Quote every line from the top of the listing down to and including the line that contains "let s' := m_slots dev' snum in".
= = =
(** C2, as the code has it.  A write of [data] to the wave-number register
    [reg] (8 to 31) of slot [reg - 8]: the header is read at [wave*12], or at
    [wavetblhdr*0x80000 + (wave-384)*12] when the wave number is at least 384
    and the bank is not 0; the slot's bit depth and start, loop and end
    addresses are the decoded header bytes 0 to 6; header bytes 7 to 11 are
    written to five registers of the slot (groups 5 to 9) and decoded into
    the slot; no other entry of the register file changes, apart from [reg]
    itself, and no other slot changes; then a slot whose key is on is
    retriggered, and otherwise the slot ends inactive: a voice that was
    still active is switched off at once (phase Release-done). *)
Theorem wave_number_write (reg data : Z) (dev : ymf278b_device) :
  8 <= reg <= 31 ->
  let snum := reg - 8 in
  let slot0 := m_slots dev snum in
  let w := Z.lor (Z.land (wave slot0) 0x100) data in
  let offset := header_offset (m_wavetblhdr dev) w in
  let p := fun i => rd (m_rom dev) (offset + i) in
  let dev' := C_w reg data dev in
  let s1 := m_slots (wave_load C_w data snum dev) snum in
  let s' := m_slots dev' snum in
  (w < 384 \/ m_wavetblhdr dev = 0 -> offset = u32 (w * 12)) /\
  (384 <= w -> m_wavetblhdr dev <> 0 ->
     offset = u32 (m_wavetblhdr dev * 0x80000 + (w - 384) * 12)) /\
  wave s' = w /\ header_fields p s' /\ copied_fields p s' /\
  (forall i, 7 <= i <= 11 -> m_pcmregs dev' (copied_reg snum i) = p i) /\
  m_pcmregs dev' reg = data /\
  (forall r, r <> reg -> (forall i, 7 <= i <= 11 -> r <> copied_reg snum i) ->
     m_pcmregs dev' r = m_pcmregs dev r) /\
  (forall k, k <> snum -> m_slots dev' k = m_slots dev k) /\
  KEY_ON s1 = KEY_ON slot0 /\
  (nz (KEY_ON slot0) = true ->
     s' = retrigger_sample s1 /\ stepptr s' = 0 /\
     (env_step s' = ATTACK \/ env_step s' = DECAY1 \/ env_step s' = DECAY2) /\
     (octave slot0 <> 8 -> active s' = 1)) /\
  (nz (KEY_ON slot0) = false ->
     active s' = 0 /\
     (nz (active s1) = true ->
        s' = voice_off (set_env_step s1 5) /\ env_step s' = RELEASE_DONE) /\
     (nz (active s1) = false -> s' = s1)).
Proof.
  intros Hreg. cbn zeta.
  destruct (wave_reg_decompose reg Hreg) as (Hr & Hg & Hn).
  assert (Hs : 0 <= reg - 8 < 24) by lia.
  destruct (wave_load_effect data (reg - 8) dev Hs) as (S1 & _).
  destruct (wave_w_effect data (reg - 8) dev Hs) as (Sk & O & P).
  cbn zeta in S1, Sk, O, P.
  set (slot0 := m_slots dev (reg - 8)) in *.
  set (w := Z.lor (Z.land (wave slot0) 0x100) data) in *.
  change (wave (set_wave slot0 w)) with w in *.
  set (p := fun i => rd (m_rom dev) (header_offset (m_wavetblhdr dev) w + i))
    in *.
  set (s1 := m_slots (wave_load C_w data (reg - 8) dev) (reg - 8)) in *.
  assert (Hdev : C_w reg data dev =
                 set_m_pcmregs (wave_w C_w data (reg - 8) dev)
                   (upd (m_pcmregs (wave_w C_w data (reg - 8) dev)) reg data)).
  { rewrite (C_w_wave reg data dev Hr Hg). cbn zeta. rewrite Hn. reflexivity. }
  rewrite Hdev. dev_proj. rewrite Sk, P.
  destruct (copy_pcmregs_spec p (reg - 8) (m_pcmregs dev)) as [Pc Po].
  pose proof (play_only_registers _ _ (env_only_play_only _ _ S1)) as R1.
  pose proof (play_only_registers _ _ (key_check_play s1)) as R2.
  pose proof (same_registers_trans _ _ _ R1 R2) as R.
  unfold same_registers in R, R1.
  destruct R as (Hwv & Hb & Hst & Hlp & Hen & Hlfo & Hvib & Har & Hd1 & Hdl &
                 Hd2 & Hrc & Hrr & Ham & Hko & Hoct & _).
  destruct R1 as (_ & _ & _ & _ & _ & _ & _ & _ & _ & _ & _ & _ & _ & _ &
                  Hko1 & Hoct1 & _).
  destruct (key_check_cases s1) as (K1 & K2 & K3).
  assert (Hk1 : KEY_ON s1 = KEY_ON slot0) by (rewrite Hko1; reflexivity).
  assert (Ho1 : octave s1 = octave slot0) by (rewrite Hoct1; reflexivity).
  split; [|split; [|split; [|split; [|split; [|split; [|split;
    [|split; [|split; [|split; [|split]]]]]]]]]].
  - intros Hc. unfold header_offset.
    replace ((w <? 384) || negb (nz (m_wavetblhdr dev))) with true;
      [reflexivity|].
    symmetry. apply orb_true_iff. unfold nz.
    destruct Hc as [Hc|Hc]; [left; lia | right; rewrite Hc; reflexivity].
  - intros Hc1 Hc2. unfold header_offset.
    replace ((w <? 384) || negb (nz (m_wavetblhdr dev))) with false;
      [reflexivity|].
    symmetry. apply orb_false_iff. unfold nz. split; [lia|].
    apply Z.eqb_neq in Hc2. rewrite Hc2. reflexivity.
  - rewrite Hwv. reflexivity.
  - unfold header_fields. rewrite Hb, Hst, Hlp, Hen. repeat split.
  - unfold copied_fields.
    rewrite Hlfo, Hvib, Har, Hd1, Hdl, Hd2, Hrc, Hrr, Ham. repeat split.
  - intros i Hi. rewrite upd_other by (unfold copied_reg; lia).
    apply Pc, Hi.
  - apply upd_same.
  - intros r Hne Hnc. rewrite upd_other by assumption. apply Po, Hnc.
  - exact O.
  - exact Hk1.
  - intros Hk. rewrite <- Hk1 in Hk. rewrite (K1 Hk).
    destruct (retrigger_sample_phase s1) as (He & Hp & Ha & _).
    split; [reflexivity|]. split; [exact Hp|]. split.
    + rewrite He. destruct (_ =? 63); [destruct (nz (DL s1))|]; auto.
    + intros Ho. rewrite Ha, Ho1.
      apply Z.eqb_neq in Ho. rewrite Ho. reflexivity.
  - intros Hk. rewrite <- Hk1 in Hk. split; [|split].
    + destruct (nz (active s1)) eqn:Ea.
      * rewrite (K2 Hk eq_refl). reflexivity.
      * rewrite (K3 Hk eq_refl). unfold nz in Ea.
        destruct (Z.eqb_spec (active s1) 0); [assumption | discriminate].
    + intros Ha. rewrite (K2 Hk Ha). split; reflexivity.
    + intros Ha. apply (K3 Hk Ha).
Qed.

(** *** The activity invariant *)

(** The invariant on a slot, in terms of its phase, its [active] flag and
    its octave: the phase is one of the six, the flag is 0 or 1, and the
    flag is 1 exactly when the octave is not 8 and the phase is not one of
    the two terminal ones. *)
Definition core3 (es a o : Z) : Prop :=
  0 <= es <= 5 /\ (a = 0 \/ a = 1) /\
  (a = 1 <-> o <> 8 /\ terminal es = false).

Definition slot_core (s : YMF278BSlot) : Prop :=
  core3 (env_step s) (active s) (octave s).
= = =
** Response to this task **
(** C2, as the code has it.  A write of [data] to the wave-number register
    [reg] (8 to 31) of slot [reg - 8]: the header is read at [wave*12], or at
    [wavetblhdr*0x80000 + (wave-384)*12] when the wave number is at least 384
    and the bank is not 0; the slot's bit depth and start, loop and end
    addresses are the decoded header bytes 0 to 6; header bytes 7 to 11 are
    written to five registers of the slot (groups 5 to 9) and decoded into
    the slot; no other entry of the register file changes, apart from [reg]
    itself, and no other slot changes; then a slot whose key is on is
    retriggered, and otherwise the slot ends inactive: a voice that was
    still active is switched off at once (phase Release-done). *)
Theorem wave_number_write (reg data : Z) (dev : ymf278b_device) :
  8 <= reg <= 31 ->
  let snum := reg - 8 in
  let slot0 := m_slots dev snum in
  let w := Z.lor (Z.land (wave slot0) 0x100) data in
  let offset := header_offset (m_wavetblhdr dev) w in
  let p := fun i => rd (m_rom dev) (offset + i) in
  let dev' := C_w reg data dev in
  let s1 := m_slots (wave_load C_w data snum dev) snum in
  let s' := m_slots dev' snum in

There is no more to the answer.